Research Conclusions and Countermeasures
Research Conclusion
This study uses spatial econometric model to study the impact of different types of factors on the growth of farmers’ income under the distortion of factor market and the decomposition of spatial effects, and discusses the direction and degree of changes in farmers’ income. The conclusions are as follows: (a) farmers’ income has a certain degree of spatial dependence and correlation, and farmers’ income in different provinces has spatial correlation. (b) The serious market distortions in the capital market, labor market, land market, and other factor markets have significantly hindered the growth of farmers’ income. (c) Factor market distortion not only plays a role in the growth of farmers’ income in this region, but also has a significant spatial spillover effect, which restricts the improvement of farmers’ income in adjacent areas. (d) The level of agricultural scale operation and the level of regional industrialization have significantly promoted the growth of farmers’ income in this region and adjacent areas. Although rural human capital has contributed to the increase of farmers’ income, its role has not been fully played. The scale of rural financial development and the adjustment of agricultural related policies have contributed to the increase of farmers’ income in this region but restrained the growth of farmers’ income in adjacent areas. All the effects of agricultural trade openness on the growth of farmers’ income are negative, but the significance is not high, In the future, we need to further straighten out the influencing factors and give full play to the income increasing efficiency of various factors.
The number of factors owned by farmers and the efficiency of factor allocation jointly determine farmers’ income. The study of farmers’ income is to discuss the aggregation and distribution of various factors in different regions, different factor owners, and different market systems. There are quantitative differences in the supply of certain elements and resources in a certain region due to natural and policy reasons. There will also be spatial heterogeneity in the combination and allocation of factors, which will lead to different remuneration of factors. The most intuitive manifestation is that there are significant regional differences in farmers’ income. Therefore, regions with higher factor income will trigger the inflow of other regional factors. Then, it will form a state of aggregation of various production factors. The difference in the efficiency of factor agglomeration formed by different allocation modes of production factors leads to the differential growth of income.

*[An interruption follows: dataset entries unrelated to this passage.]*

(* ===== verification/Serves.v ===== *)
(** * Reasoning about the processes of the service

    A process is code that runs several transactions with calls to the outside between
    them.  [serves m Q w] says that what [m] does from [w] is a run of the service, and that
    [Q] holds of its result.  What a process has learnt from the database stays true while
    other processes work: such facts are [Stable].  The adapters the handlers are written
    against are classes of laws here, so that the handlers are verified against what the
    adapters promise. *)
From S2P Require Import Prelude PyStr Domain Ports Db Session Exec Evolution OrderLife Growth Proofs Outbox Handlers OrderOps Evidence System.

Open Scope Z_scope.
Import PaymentState FulfillmentState.

#[global] Instance service_preorder : PreOrder service.
Proof. unfold service. apply _. Qed.
#[export] Hint Resolve service_preorder : respects.

Definition serves {A} (m : M A) (Q : A → World.t → Prop) (w : World.t) : Prop :=
  reachable w → service w (m w).2 ∧
  ∀ a w', m w = (Ok a, w') → service w w' → reachable w' → Q a w'.

Lemma serves_reach {A} (m : M A) Q w : (reachable w → serves m Q w) → serves m Q w.
Proof. intros H Hr. by apply H. Qed.
Lemma serves_mono {A} (m : M A) (Q Q' : A → World.t → Prop) w :
  serves m Q w → (∀ a w', service w w' → reachable w' → Q a w' → Q' a w') → serves m Q' w.
Proof. intros H HQ Hr. destruct (H Hr) as [S HQ']. split; [done|]. intros a w' E S' R'. eauto. Qed.
Lemma serves_ret {A} (a : A) (Q : A → World.t → Prop) w : (reachable w → Q a w) → serves (ret a) Q w.
Proof. intros H Hr. split; [simpl; reflexivity|]. intros ? ? [= <- <-]. auto. Qed.
Lemma serves_raise {A} e (Q : A → World.t → Prop) w : serves (raise e) Q w.
Proof. intros Hr. split; [simpl; reflexivity|done]. Qed.
Lemma serves_lift {A} (r : result A) (Q : A → World.t → Prop) w :
  (∀ a, r = Ok a → reachable w → Q a w) → serves (lift r) Q w.
Proof. intros H Hr. split; [simpl; reflexivity|]. intros a ? [= -> <-]. auto. Qed.
Lemma serves_raise_if c e (Q : unit → World.t → Prop) w :
  (c = false → Q tt w) → serves (raise_if c e) Q w.
Proof. intros H. destruct c; [apply serves_raise|apply serves_ret; auto]. Qed.
Lemma serves_when c m (Q : unit → World.t → Prop) w :
  (c = true → serves m Q w) → (c = false → Q tt w) → serves (when c m) Q w.
Proof. intros H1 H2. destruct c; [by apply H1|apply serves_ret; auto]. Qed.
Lemma serves_bind {A B} (m : M A) (f : A → M B) (P : A → World.t → Prop) Q w :
  serves m P w →
  (∀ a w', service w w' → reachable w' → P a w' → serves (f a) Q w') → serves (bind m f) Q w.
Proof.
  intros Hm Hf Hr. destruct (Hm Hr) as [S HP]. unfold bind.
  destruct (m w) as [[a|e] w1] eqn:E; simpl in *; [|by split].
  pose proof (reachable_service _ _ Hr S) as Hr1.
  destruct (Hf a w1 S Hr1 (HP _ _ eq_refl S Hr1) Hr1) as [S1 HQ]. split; [by etrans|].
  intros b w2 E2 _ Hr2. apply HQ; [done| |done]. by rewrite E2 in S1.
Qed.
Lemma serves_try {A} (m : M A) h (Q : A → World.t → Prop) w :
  serves m Q w → (∀ e k w', service w w' → reachable w' → h e = Some k → serves k Q w') → serves (try_except m h) Q w.
Proof.
  intros Hm Hh Hr. destruct (Hm Hr) as [S HQ]. unfold try_except.
  destruct (m w) as [[a|e] w1] eqn:E; [split; [done|]; intros ? ? [= <- <-]; by apply HQ|].
  destruct (h e) as [k|] eqn:Ek; [|by split]. simpl in S.
  destruct (Hh _ _ _ S (reachable_service _ _ Hr S) Ek (reachable_service _ _ Hr S)) as [S1 HQ1]. split; [by etrans|].
  intros a w2 E2 _ Hr2. apply HQ1; [done| |done]. by rewrite E2 in S1.
Qed.

(** A transaction, code that leaves the database alone, and a call to the outside, during
    which the rest of the service goes on. *)
Lemma serves_tx {A} (m : M A) (Q : A → World.t → Prop) w :
  transaction (World.db w) m → (good (World.db w) → commits m Q w) → serves m Q w.
Proof.
  intros T H Hr. split; [apply rtc_once; by eapply sys_tx|]. intros a w' E _ _.
  by apply (H (reachable_good _ Hr)).
Qed.
Lemma serves_local {A} (m : M A) (Q : A → World.t → Prop) w :
  World.db (m w).2 = World.db w → (good (World.db w) → commits m Q w) → serves m Q w.
Proof.
  intros T H Hr. split; [apply rtc_once; by apply sys_env|]. intros a w' E _ _.
  by apply (H (reachable_good _ Hr)).
Qed.
Lemma serves_outside {A} (m : M A) w : respects service m → serves m (λ _ _, True) w.
Proof. intros H Hr. split; [apply H|done]. Qed.
(** Code that only reads. *)
Definition reads {A} (m : M A) : Prop := respects (on_db eq) m.
Lemma reads_local {A} (m : M A) Q w : reads m → (good (World.db w) → commits m Q w) → serves m Q w.
Proof. intros H. apply serves_local. symmetry. apply H. Qed.
Lemma serves_reads {A} (m : M A) w : reads m → serves m (λ _ _, True) w.
Proof. intros H. apply reads_local; [done|]. intros _ a w' _. done. Qed.
Lemma serves_now w : serves now_utc (λ _ _, True) w.
Proof. by apply serves_reads. Qed.

(** ** Facts that stay *)

Class Stable (P : World.t → Prop) : Prop :=
  stable : ∀ w w', reachable w → service w w' → P w → P w'.

(** What an order read earlier says of the order now. *)
Record ahead (o0 o : Order.row) : Prop := {
  ah_id : Order.id o = Order.id o0;
  ah_reference : Order.order_reference o = Order.order_reference o0;
  ah_digest : Order.manifest_digest o = Order.manifest_digest o0;
  ah_rank : (fulfillment_rank (Order.fulfillment_state o0) <= fulfillment_rank (Order.fulfillment_state o))%nat }.
#[global] Instance ahead_preorder : PreOrder ahead.
Proof. split; [by intros o; split|]. intros x y z [] []. split; [congruence..|lia]. Qed.

Definition seen (id : string) (f : FulfillmentOrder.t) (w : World.t) : Prop :=
  ∃ o0 o, _fulfillment_order o0 = Ok f ∧ ahead o0 o ∧ o ∈ Db.orders (World.db w) ∧ _uuid id = Ok (Order.id o).
Definition stored_for (p : StoredProof.t) (w : World.t) : Prop :=
  ∃ o q, o ∈ Db.orders (World.db w) ∧ Order.order_reference o = StoredProof.order_reference p ∧
    q ∈ Db.proof_versions (World.db w) ∧ ProofVersion.order_id q = Order.id o ∧
    ProofVersion.version q = StoredProof.version p ∧ ProofVersion.target_digest q = Order.manifest_digest o.
Definition checked (id : string) (w : World.t) : Prop :=
  ∃ o, o ∈ Db.orders (World.db w) ∧ _uuid id = Ok (Order.id o) ∧ verified (World.db w) o.
Definition under_way (id : string) (w : World.t) : Prop := order_started (World.db w) id.

Lemma order_ahead w w' o : reachable w → service w w' → o ∈ Db.orders (World.db w) →
  ∃ o', o' ∈ Db.orders (World.db w') ∧ ahead o o'.
Proof.
  intros Hr S Ho. destruct (kp_orders _ _ (service_kept _ _ Hr S) o Ho) as (o' & ? & _ & Hl).
  exists o'. split; [done|]. destruct (later_fixed _ _ Hl) as [? _ Hi _ _ _].
  apply immutable_changed_false in Hi as (? & ? & ? & _).
  apply states_later, states_rtc_fulfillment, fulfillment_rtc_rank in Hl as [E|E]; simpl in E;
    split; try done; [by rewrite E|lia].
Qed.
#[export] Instance seen_stable id f : Stable (seen id f).
Proof.
  intros w w' Hr S (o0 & o & ? & ? & Ho & Hu). destruct (order_ahead _ _ _ Hr S Ho) as (o' & ? & Ha).
  exists o0, o'. split_and!; [done|by etrans|done|by rewrite (ah_id _ _ Ha)].
Qed.
#[export] Instance stored_for_stable p : Stable (stored_for p).
Proof.
  intros w w' Hr S (o & q & Ho & E & Hq & Eq & Ev & Et). destruct (order_ahead _ _ _ Hr S Ho) as (o' & ? & Ha).
  destruct (kp_grows _ _ (service_kept _ _ Hr S)) as [_ Hp _ _ _ _ _].
  exists o', q. destruct Ha. split_and!; [done|congruence|by apply (grows_elem _ _ _ Hp)|congruence..].
Qed.
#[export] Instance checked_stable id : Stable (checked id).
Proof.
  intros w w' Hr S (o & Ho & Hu & p & v & Hv). destruct (order_ahead _ _ _ Hr S Ho) as (o' & ? & []).
  exists o'. split_and!; [done|congruence|]. exists p, v.
  by eapply proved_grows; [apply (kp_grows _ _ (service_kept _ _ Hr S))| |].
Qed.
#[export] Instance under_way_stable id : Stable (under_way id).
Proof.
  intros w w' Hr S (o & Ho & Hu & Hs). destruct (order_ahead _ _ _ Hr S Ho) as (o' & ? & [E _ _ Hk]).
  exists o'. split_and!; [done|by rewrite E|]. unfold started in *. intros E'. rewrite E' in Hk.
  by destruct (Order.fulfillment_state o) eqn:?; simpl in Hk; try lia.
Qed.

(** Brings what is known of an earlier environment to a later one. *)
Ltac carry :=
  repeat match goal with
  | R : reachable ?w, S : service ?w ?w', H : ?P ?w |- serves _ _ ?w' =>
      first [ apply (stable (P:=P) _ _ R S) in H ]
  end.
(** One statement of a process, by the law of what it calls. *)
Tactic Notation "serve" uconstr(L) "as" simple_intropattern(a) simple_intropattern(H) :=
  eapply serves_bind; [eapply L; try typeclasses eauto|intros a ? ? ? H; cbv beta in *; carry].
Tactic Notation "serve" uconstr(L) := serve L as ? ?.
(** A fact about the present environment. *)
Tactic Notation "here" constr(P) "as" simple_intropattern(H) :=
  lazymatch goal with |- serves _ _ ?w => assert (P w) as H end.
Ltac serves_case :=
  lazymatch goal with
  | |- serves (match ?x with _ => _ end) _ _ => let B := fresh "B" in destruct x eqn:B
  end.
Ltac serves_step :=
  lazymatch goal with
  | |- serves (ret _) _ _ => apply serves_ret; intros ?
  | |- serves (raise _) _ _ => apply serves_raise
  | |- serves (lift _) _ _ => let E := fresh "E" in apply serves_lift; intros ? E ?
  | |- serves (raise_if _ _) _ _ => let C := fresh "C" in apply serves_raise_if; intros C
  | |- serves (bind (lift _) _) _ _ =>
      let E := fresh "E" in
      eapply serves_bind; [apply serves_lift; intros ? E _; exact E|intros ? ? ? ? E; cbv beta in *; carry]
  | |- serves (bind (raise_if _ _) _) _ _ =>
      let C := fresh "C" in
      eapply (serves_bind _ _ (λ _ _, _)); [apply serves_raise_if; intros C; exact C|intros ? ? ? ? C; cbv beta in *; carry]
  | |- serves (bind now_utc _) _ _ => serve serves_now
  | |- serves (bind (ret _) _) _ _ =>
      eapply serves_bind; [apply serves_ret; intros _; reflexivity|intros ? ? ? ? <-; carry]
  end; cbv beta zeta.

(** *** What the facts give *)

Lemma seen_started id f w :
  seen id f w → fulfillment_of f ≠ AWAITING_PAYMENT → under_way id w.
Proof.
  intros (o0 & o & Hf & [_ _ _ Hk] & Ho & Hu) Hn. exists o. split_and!; [done..|].
  unfold _fulfillment_order in Hf. apply result_bind_Ok in Hf as (s & [_ Es]%order_state_states & [= <-]).
  unfold fulfillment_of in Hn. simpl in Hn. rewrite Es in Hn. unfold started. intros E. rewrite E in Hk.
  by destruct (Order.fulfillment_state o0); simpl in Hk; try lia.
Qed.
Lemma started_may_enter d id target :
  order_started d id → target ≠ CALENDAR_PENDING → target ≠ BITCOIN_VERIFIED → target ≠ DELIVERED →
  may_enter d id target.
Proof. intros (o & Ho & Hu & _) H1 H2 H3. exists o. split_and!; [done..|right]. by destruct target. Qed.
(** A state the order has reached already. *)
Lemma seen_may_enter id f w : seen id f w → may_enter (World.db w) id (fulfillment_of f).
Proof.
  intros (o0 & o & Hf & [_ _ _ Hk] & Ho & Hu). exists o. split_and!; [done..|left].
  unfold _fulfillment_order in Hf. apply result_bind_Ok in Hf as (s & [_ Es]%order_state_states & [= <-]).
  unfold fulfillment_of. simpl. by rewrite Es.
Qed.
Lemma checked_may_enter id w : checked id w → may_enter (World.db w) id BITCOIN_VERIFIED.
Proof.
  intros (o & Ho & Hu & p & v & Hv). exists o. split_and!; [done..|right]. exists p, v.
  destruct Hv. by split.
Qed.
Lemma OrderReference_Ok s r : OrderReference s = Ok r → r = s.
Proof. unfold OrderReference. by destruct (_ORDER_REFERENCE s); intros [= <-]. Qed.
Lemma snapshot_reference o f s :
  _fulfillment_order o = Ok f → OrderState.snapshot (FulfillmentOrder.state f) = Some s →
  OrderSnapshot.order_reference s = Order.order_reference o.
Proof.
  unfold _fulfillment_order, _order_state. intros (st & Hs & [= <-])%result_bind_Ok Es.
  repeat (apply result_bind_Ok in Hs as (? & ? & Hs)). injection Hs as <-. simpl in Es. simplify_eq.
  match goal with H : OrderReference _ = Ok _ |- _ => rename H into Hr end.
  match goal with H : OrderSnapshot.post_init _ = Ok _ |- _ => rename H into Hp end.
  apply OrderReference_Ok in Hr as ->.
  unfold OrderSnapshot.post_init in Hp. repeat (apply result_bind_Ok in Hp as (? & ? & Hp)).
  by repeat (destruct (_ : bool) in Hp; try done); simplify_eq.
Qed.
Lemma stored_may_enter id f s p w :
  reachable w → seen id f w → OrderState.snapshot (FulfillmentOrder.state f) = Some s →
  stored_for p w → StoredProof.order_reference p = OrderSnapshot.order_reference s →
  may_enter (World.db w) id CALENDAR_PENDING.
Proof.
  intros Hr (o0 & o & Hf & Ha & Ho & Hu) Hs (o1 & q & Ho1 & E & Hq & Eq & _ & Et) Ep.
  rewrite Ep, (snapshot_reference _ _ _ Hf Hs) in E. exists o. split_and!; [done..|right].
  assert (o1 = o) as ->.
  { eapply tbl_wf_clash; [apply (db_wf_tbl (R:=Order.row)), (gd_wf _ (reachable_good _ Hr))|done..|].
    simpl. unfold Order.clash. rewrite (bool_decide_true (Order.order_reference o1 = _)), !orb_true_r; [done|].
    destruct Ha. congruence. }
  exists q. by split_and!.
Qed.

(** ** What the adapters promise *)

Class OrdersLaws (orders : FulfillmentRepository) : Prop := {
  orders_get id w :
    serves (get_for_fulfillment orders id) (λ r w', ∀ f, r = Some f → seen id f w') w;
  orders_transition id target key calendar w :
    under_way id w → may_enter (World.db w) id target →
    serves (transition_fulfillment_once orders id target key calendar) (λ f w', seen id f w') w }.
Class ProofsLaws (proofs : ProofStore) : Prop := {
  proofs_append_law p w :
    StoredProof.ok p → serves (proofs_append proofs p) (λ _ w', stored_for p w') w;
  proofs_latest_law reference w :
    serves (proofs_latest proofs reference)
      (λ r w', ∀ p, r = Some p → stored_for p w' ∧ StoredProof.order_reference p = reference) w }.
Class VerificationsLaws (verifications : VerificationRepository) : Prop := {
  put_verified_law id version v w :
    serves (put_verified_once verifications id version v) (λ _ w', checked id w') w;
  get_verified_law id version w : serves (get_verified verifications id version) (λ _ _, True) w }.
Class ObservationsLaws (observations : ConfirmationObservationRepository) : Prop := {
  record_once_law id version key v w :
    serves (record_once observations id version key v) (λ _ _, True) w;
  observations_latest_law id version w :
    serves (observations_latest observations id version) (λ _ _, True) w }.
Class BundlesLaws (bundles : BundleRepository) : Prop :=
  put_once_law id version bundle w : serves (put_once bundles id version bundle) (λ _ _, True) w.
Class OutboxLaws (outbox : OutboxPort) : Prop :=
  enqueue_law message w : serves (enqueue outbox message) (λ _ _, True) w.

(** The code outside the program: the rest of the service goes on while it runs. *)
Class TimestamperOutside (t : Timestamper) : Prop := {
  stamp_outside digest : respects service (stamp_exact_digest t digest);
  upgrade_outside digest proof : respects service (upgrade_exact_digest t digest proof) }.
Class BitcoinOutside (b : BitcoinVerifier) : Prop :=
  verify_outside digest proof : respects service (verify_exact_digest b digest proof).
Class BundlerOutside (b : ProofBundler) : Prop :=
  build_outside proof receipt context : respects service (build b proof receipt context).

Countermeasures and Suggestions
Judging from the current actual situation, a single overall policy of increasing farmers’ income may be difficult to promote the growth of farmers’ total income level and the optimization of income structure. The pattern of Regional Farmers’ income imbalance will continue to exist for a period of time in the future, and agricultural related policies and measures need to be adjusted in combination with the actual differences in regional economic development. Based on the conclusion of the impact of factor market on Farmers’ income growth, the research countermeasures of this paper include the following four aspects:
Remove Institutional Barriers and Establish a Lasting and Long-Term Mechanism for Farmers’ Income Growth
We will continue to deepen the reform of capital, labor, land and other factor markets, accelerate the reform of the agricultural supply side, promote the reform of the rural collective property rights system, improve the efficiency of market allocation of various factors, improve the pattern of urban and rural income distribution, build a path for farmers to use and participate in the market, constantly improve farmers’ non-agricultural wage income, and ensure the steady growth of farmers’ agricultural income and property income. By clarifying all kinds of property rights, give farmers more property rights, including land resource elements, improve the rural property rights trading system, activate rural sleeping assets, and ensure that farmers’ properties obtain their due market value in market transactions. By clarifying all kinds of property rights, the government gives farmers more property rights including land resource elements, improves the rural property rights trading system, activates rural sleeping assets, and ensures that farmers’ property gains its due market value in market transactions. Through the reform of the financial system, the government has expanded the scale of financial capital for agricultural production and operation and reduced the financial leakage effect. The government strongly supports the entrepreneurship and innovation of returning farmers, activates the potential of farmers, and encourages more people who understand business and management to take root in the countryside through various policies to increase family business income and wage income.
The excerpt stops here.